China has been doing its best to attract Taiwanse capital and this trend will not change unless the CCP makes a political effort to reverse it, but Taiwan would pay a considerable political price, he said.
“The new government [in Taiwan] has spoken and acted based to its stated intentions, but China has not brought any benefit to Taiwan’s economy. Even Chinese tourist arrivals have been lower than expected, he said. “This is because China has been relaxing economic measures in a calculated way so as to keep Taiwan under control, so Taiwanese people should not be too hopeful.”

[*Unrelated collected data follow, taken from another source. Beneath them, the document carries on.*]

Definition ComponentCost_unsupported (component : CostComponentKind) (basis : CostBasis)
    (reporting_currency version provenance reason : string)
    (quantity_basis : option Decimal) (holding_interval : option timedelta) : res ComponentCost :=
  ComponentCost_new (mkComponentCost component IS_UNSUPPORTED basis None None None reporting_currency quantity_basis
    holding_interval version provenance (Some reason) None None None).

Definition _COMPONENT_ORDER : list CostComponentKind :=
  [SPREAD; LATENCY_MOVEMENT; ADVERSE_SLIPPAGE; COMMISSION; FINANCING; IMPACT].

Record ExpectedCostState : Type := mkCostState {
  es_decision_time : datetime;
  es_current_quantity : Decimal;
  es_target_quantity : Decimal;
  es_holding_interval : timedelta;
  es_reporting_currency : string;
  es_components : list ComponentCost;
  es_version : string;
  es_provenance : string;
  es_internal_cross_quantity : Decimal }.

Definition check_component (s : ExpectedCostState) (delta : Decimal) (c : ComponentCost) : res unit :=
  raise_if (negb (String.eqb (cc_reporting_currency c) (es_reporting_currency s)))
    (ValueError "all expected cost components must use reporting currency");;
  if bool_decide (cc_component c = FINANCING) then
    raise_if (negb (bool_decide (cc_basis c = PHYSICAL_HOLDING)))
      (ValueError "financing must be charged on physical holding");;
    raise_if (negb (bool_decide (cc_holding_interval c = Some (es_holding_interval s))))
      (ValueError "financing must bind the physical holding interval")
  else
    raise_if (negb (bool_decide (cc_basis c = PHYSICAL_DELTA)))
      (ValueError "non-financing cost must bind the physical delta");;
    match cc_quantity_basis c with
    | None => Raise (AssertionError "")
    | Some q => raise_if (negb (dec_eqb q delta)) (ValueError "transaction cost must bind the final physical delta")
    end.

“If the government finds that high-tech exports to China or an influx of Chinese labor are not good for Taiwan’s economy, it should adopt a ‘no haste, be patient’ policy,” he said.
“Taiwan’s real strength lies not in its economy and trade, but in its democracy, freedom and human rights,” he said. “In cross-strait relations Taiwan should take advantage of its strengths and avoid its shortcomings. If the government tries to compete with China in economy and trade, Taiwan will find itself in a passive position in which China holds the power to dominate the situation. The outcome will be that Taiwan would be swallowed up by China.”
“Taiwan should insist on actively promoting democracy and human rights rather than avoiding the matter. President Ma Ying-jeou (馬英九) talked about the 1989 Tiananmen Square incident and the Tibet issue before the election, but since he took power Ma’s administration has become weak and even said that Taiwan should not see itself as a beacon of freedom and democracy. This shows a lack of understanding of China and the CCP,” Chen Pokong said.
“If the Ma administration knew the CCP better, it should have criticized Beijing for human rights abuses,” he said, adding that “when the two sides began exchanges, Taiwan should have delivered a list of political prisoners and demanded that China release them.”
“The government should stick to its position on the Tiananmen and Tibet issues because Taiwan’s economy and safety rely on the democratization of China, otherwise Taiwan’s future will come under the sway of tyranny,” he said.
“Taiwan’s government should focus on the country’s long-term development and decide on strategies to counter China’s autocratic regime. If the government thinks showing goodwill toward the Chinese regime will bring results, it should be aware that many others have tried the same thing, but China is still as oppressive as ever,” he said.
“Taiwan should not fear negative consequences if it boldly declares its position. If Taiwan is overly cautious and cowardly, the CPP will look down upon it,” Chen said.
“Under the influence of the US financial crisis, the Chinese economy might lose its critical leverage in foreign investment and trade. Its labor costs will gradually increase as its land resources decrease over time. The appreciation of the yuan will slow China’s export momentum and this will be a big turning point for the country’s economy,” he said.
“With so many Chinese-made fake products spreading all over the world, China’s reputation has been seriously damaged. The milk powder scandal has halted the production of dairy products in China. Therefore it is dangerous for the government to tie Taiwan’s economy to China’s or to regard Taiwan’s economy as a part of cross-strait economy and look to China to solve its problems,” he said.
“Data shows that Chinese banks are black holes, and outsiders do not know how many questionable accounts there are. China’s real estate and stock market bubbles will eventually burst. If the world is experiencing a bubble economy, then the Chinese economy is the biggest bubble of all. Once the bubble bursts, any economies related to China will be hurt, so Taiwan needs to be very cautious,” he said.
• Born Chen Jinsong (陳勁松) in Sichuan Province.
• Received a masters degree in public administration from Columbia University in New York City.
• Currently a visiting scholar at Colombia.
• Organized and participated in the 1989 student movement in Guangzhou; put into prison twice between 1989 and 1995; served nearly five years.
• First person to provide the UN with evidence that the Chinese Communist Party had forced prisoners undergoing “reform through labor” to make products for export.
• Author of “China’s economy: prosperity under a shadow” (中國經濟:陰影下的繁榮).